Several other researchers have studied how litigation abuse is a form of post-separation abuse, where the law is used to exert control over and continue abuse of victim-survivor mothers.

So, what do health and legal professionals therefore need to consider about children taking the side of the (male) abuser in CAMS?

A child’s apparent warmth towards the abusive father may be based on the defense strategy that they need in order to survive. This applies to situations when they are:

  • Placed in a room with their abusive father - such as during supervised or unsupervised contact

  • Asked about their abusive parent - such as during a family court evaluation

  • Seen and interviewed when the child is aware their abusive father is nearby, and they may have to return to his care

  • Health and legal professionals should also be aware that often perpetrators are master manipulators, influencing not just children but also adults, including professionals involved in these cases.

Impacts of Coercive Control on Children and Teens

  • Higher level of anxiety, fear and reluctance to trust others

  • Higher risk of bullying, both as a victim and perpetrator

  • Challenges experienced in school such as learning difficulties and disengagement

  • Low self-esteem, depression and anxiety

  • Feel a lack of security and safety

 

Perpetrators harm Children

  • Research evidence from multiple countries highlights that male coercive control/domestic abuse perpetrators are usually harmful fathers or father figures. (e.g. Thompson-Walsh et al, 2021; Haselschwerdt et al, 2020; Katz et al, 2020; Humphreys et al, 2019; Mohaupt et al, 2019; Smith and Humphreys, 2019; Heward-Belle, 2016; Øverlien, 2013; Bancroft et al, 2012; Harne, 2011)

 

  • In a large-scale study involving over 6,000 people, found that half (49%) of DV perpetrating fathers frequently physically assaulted their children, compared to 7% of fathers who were not DV perpetrators (1990, cited in Bancroft et al, 2012, p.55). 20% of DV perpetrating fathers require the children to watch them as they abuse the child’s mother (Mbilinyi et al, 2007, cited in Bancroft et al, 2012, p.58).

​​​Children experience Coercive Control too​​

  • Children experience coercive control too. In some families, the children experience the perpetrator rigidly and malevolently controlling their daily activities, excessively controlling and limiting their contact with friends and family, hurting their beloved pets, and depriving them of access to amounts of money and resources that are normal for their age. In some families, perpetrators take a different approach and become extremely permissive with the children, encouraging the children to resent the healthy parenting of the survivor parent. (See Callaghan et al, 2018; Fellin et al, 2019; Haselschwerdt et al, 2019; Katz, 2016, 2019; 2022; Øverlien, 2013​).
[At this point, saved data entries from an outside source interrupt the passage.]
Lemma goalies_common_lists_every_shared_name_witness :
  ∃ names,
    goalies_common_to ascii_only rt_descending six_names six_names =
      mkPy ((nl +:+ "Common:") :: (String.app "    " <$> names)) (inr tt) ∧
    length names = size (set_and six_names six_names) ∧
    NoDup names ∧
    (∀ x, x ∈ names ↔ x ∈ six_names ∧ x ∈ six_names).
Proof.
  apply (goalies_common_lists_every_shared_name ascii_only rt_descending
           six_names six_names).
  apply forallb_encodes_all. vm_compute. reflexivity.
Defined.

(** X3: with five or more common forwards, on a stream that can encode
    the lines of the block, exactly five names follow the "Common"
    header, and the number on the "... and" line is the number of common
    names that were not printed. *)
Theorem five_or_more_common_forwards (enc : Encoder) (rt : Runtime)
    (a b : gset string) :
  (5 ≤ size (set_and a b))%nat →
  encodes_all enc (stdout (forwards_common rt a b)) →
  ∃ names,
    forwards_common_to enc rt a b =
      mkPy ((nl +:+ "Common (" +:+ pretty (len (set_and a b)) +:+ "):")
            :: (String.app "    " <$> names)
            ++ ["    ... and "
                +:+ pretty (Z.of_nat (size (set_and a b ∖ list_to_set names)))
                +:+ " more"])
           (inr tt) ∧
    length names = 5%nat.
Proof.
  intros Hn Henc. exists (sorted (take 5 (set_iter rt (set_and a b)))).
  assert (length (sorted (take 5 (set_iter rt (set_and a b)))) = 5%nat) as Hfive.
  { rewrite sorted_length, length_take, set_iter_length. lia. }
  split; [|done].
  rewrite forwards_common_on_stream, on_stream_encodes_all by done.
  rewrite forwards_common_run.
  assert (Z.of_nat (size (set_and a b
            ∖ list_to_set (sorted (take 5 (set_iter rt (set_and a b))))))
          = len (set_and a b) - 5) as ->; [|done].
  rewrite size_difference.
  - rewrite size_list_to_set_NoDup, Hfive
      by apply sorted_NoDup, take_set_iter_NoDup.
    unfold len. lia.
  - intros x Hx%elem_of_list_to_set. apply (take_set_iter_elem_of rt 5).
    by apply sorted_elem_of.
Qed.
Lemma download_cover_fetches_the_cached_url_witness :
  let st := snd (cache_cover_url (Demo.product_page "7") "7" Demo.fresh) in
  download_cover (H := Demo.catalog_host) {[ "drivethrufiction" := "7" ]} 30 st
    = (inr tt,
       add_results [QCover "<cover>"]
         (add_events [curl_event st (Demo.product_page "7") 30] st)).
Proof.
  exact (download_cover_fetches_the_cached_url (H := Demo.catalog_host)
           {[ "drivethrufiction" := "7" ]} 30%Z
           (snd (cache_cover_url (Demo.product_page "7") "7" Demo.fresh))
           "7" (Demo.product_page "7")
           eq_refl ltac:(discriminate) eq_refl ltac:(discriminate)).
Defined.

Lemma identify_then_download_cover_witness :
  let st1 := snd (identify (H := Demo.catalog_host) None None
                    {[ "drivethrufiction" := "7" ]} 30 Demo.fresh) in
  trace (snd (download_cover (H := Demo.catalog_host)
                {[ "drivethrufiction" := "7" ]} 30 st1))
    = [ curl_event Demo.fresh (details_url (H := Demo.catalog_host) (JStr "7")) 30;
        curl_event Demo.fresh "https://www.drivethrufiction.com/images/8957/240640.jpg" 30 ].
Proof.
  exact (proj2 (proj2 (identify_then_download_cover (H := Demo.catalog_host)
                         None None {[ "drivethrufiction" := "7" ]} 30%Z Demo.fresh
                         "7" "<cover>" Demo.cover_envelope _ _
                         eq_refl ltac:(discriminate) eq_refl eq_refl eq_refl))).
Defined.

(** ** More on title cleaning *)

Section PlainTitles.
Import PyStr Re.

Lemma str_of_chars s : str (chars s) = s.
Proof. apply String.string_of_list_ascii_of_string. Qed.

Lemma sub_go_free_of_open n prev s :
  free_of_open s = true -> sub_go bracket_re n prev s = s.
Proof.
  revert prev s; induction n as [|n IH]; intros prev s Hs; [apply sub_go_0|].
  destruct s as [|c s]; [reflexivity|].
  unfold free_of_open in Hs. cbn [forallb] in Hs. apply andb_prop in Hs as [Hc Hs].
  apply negb_true_iff in Hc.
  rewrite sub_go_cons, match_at_bracket, Hc. f_equal. by apply IH.
Qed.

Lemma clean_plain_title s :
  free_of_v (chars s) = true -> free_of_open (chars s) = true ->
  _clean_title (Some s) = join " " (split s).
Proof.
  intros Hv Hopen. unfold _clean_title.
  destruct (is_empty s) eqn:Hs; [by destruct s|].
  unfold sub at 2. unfold sub_chars. rewrite sub_go_free_of_v, str_of_chars by done.
  unfold sub, sub_chars. by rewrite sub_go_free_of_open, str_of_chars.
Qed.

(** X14. A title with no letter v and no opening bracket is only
    normalised: cleaning splits it at whitespace and joins the words with
    single spaces, and removes nothing else. *)
Theorem plain_title_is_only_normalised s :
  free_of_v (chars s) = true -> free_of_open (chars s) = true ->
  _clean_title (Some s) = join " " (split s).
Proof. apply clean_plain_title. Qed.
How violence affects children.png

​​Sources:

Xyrakis, N., Aquilina, B., McNiece, E., Tran, T., Waddell, C., Suomi, A., & Pasalich, D. (2024). Interparental Coercive Control and Child and Family Outcomes: A Systematic Review. Journal of Research in Crime and Delinquency, 25(1), 168-183. https://doi.org/10.1177/0022427889026002004

 

Katz, E., Nikupeteri, A., and Laitinen, M. (2020) When Coercive Control Continues to Harm Children: Post-Separation Fathering, Stalking and Domestic Violence. Child Abuse Rev., 29: 310–324. https://doi.org/10.1002/car.2611.

 

Arenas-Arroyo, E., Fernandez-Kranz, D., Nollenberger, N. (2021). Intimate partner violence under forced cohabitation and economic stress: Evidence from the COVID-19 pandemic, https://www.sciencedirect.com/science/article/pii/S0047272720302140

 

Stark E. (2009) ‘Rethinking Custody Evaluation in Cases Involving Domestic Violence’, Journal of Child Custody 6: 3, 287-321.

“Like adult victims/survivors, many of the children and young people were living under conditions of constraint and entrapment, and coercive control could severely harm their emotional/psychological, social and physical wellbeing and their educational achievement. Some perpetrators/fathers appeared to deploy public performances of being a ‘caring’, ‘indulgent’, ‘concerned’ and/or ‘vulnerable‐victim’ father, thereby obscuring their coercive control.”